Collected data:
'''

(* ===== verification/Commands.v ===== *)
(** * The commands

    [cli/app.go], [cli/module_commands.go], [cli/artifact_commands.go],
    [cli/breaking_commands.go], [cli/auth_commands.go], [cli/edition_command.go],
    [cli/version_command.go], [cli/governance.go] and [cli/runtime.go]: each command
    reads its flags, makes a client from the stored credentials, calls the API and
    prints the answer. *)

From S2P Require Import Prelude Errors GoStrings JsonScan Domain Json Effects JsonDecode Archive Urls Storage Registry Packing WebViews HttpServer ApiTypes ApiClient Flags Shell CliHelp CliOutput.
From S2P Require Edition.

Open Scope string_scope.
Open Scope Z_scope.

(** [strconv.ParseInt(s, 10, 64)]. *)
Definition strconv_ParseInt64 (s : string) : option Z :=
  let unsigned := match s with String a s' => if Ascii.eqb a "+" && negb (HasPrefix s' "-") then s' else s | "" => s end in
  match parse_int unsigned with
  | Some z => if (int64_min <=? z) && (z <=? int64_max) then Some z else None
  | None => None
  end.

Definition string_flags (names : list string) : FlagSet := map (fun name => (name, StringFlag)) names.

(** ** [runtime.go]: the report *)

Record runtimeReportFile := mkRuntimeReportFile {
  file_ServiceName : string; file_Environment : string; file_GitCommit : string; file_BuildVersion : string;
  file_Modules : slice RuntimeModuleRequest }.
Definition eta_file (r : runtimeReportFile) : runtimeReportFile :=
  mkRuntimeReportFile (file_ServiceName r) (file_Environment r) (file_GitCommit r) (file_BuildVersion r) (file_Modules r).
Definition eta_file_module (r : RuntimeModuleRequest) : RuntimeModuleRequest :=
  mkApiRuntimeModuleRequest (apRMR_Module r) (apRMR_Version r).
Definition decode_report_file : decoder runtimeReportFile := decode_struct false
  [json_field "service_name" eta_file file_ServiceName decode_string;
   json_field "environment" eta_file file_Environment decode_string;
   json_field "git_commit" eta_file file_GitCommit decode_string;
   json_field "build_version" eta_file file_BuildVersion decode_string;
   json_field "modules" eta_file file_Modules
     (decode_slice (mkApiRuntimeModuleRequest "" "")
        (decode_struct false [json_field "module" eta_file_module apRMR_Module decode_string;
                              json_field "version" eta_file_module apRMR_Version decode_string]))].

(** [yaml.Unmarshal] into an empty report: what it filled in, and whether it
    succeeded. *)
Class YAML := { yaml_Unmarshal : string -> runtimeReportFile * bool }.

'''

[TASK]
Find the word "match" in the entries above and gather every line that holds it.

[RESPONSE AREA]
  let unsigned := match s with String a s' => if Ascii.eqb a "+" && negb (HasPrefix s' "-") then s' else s | "" => s end in
  match parse_int unsigned with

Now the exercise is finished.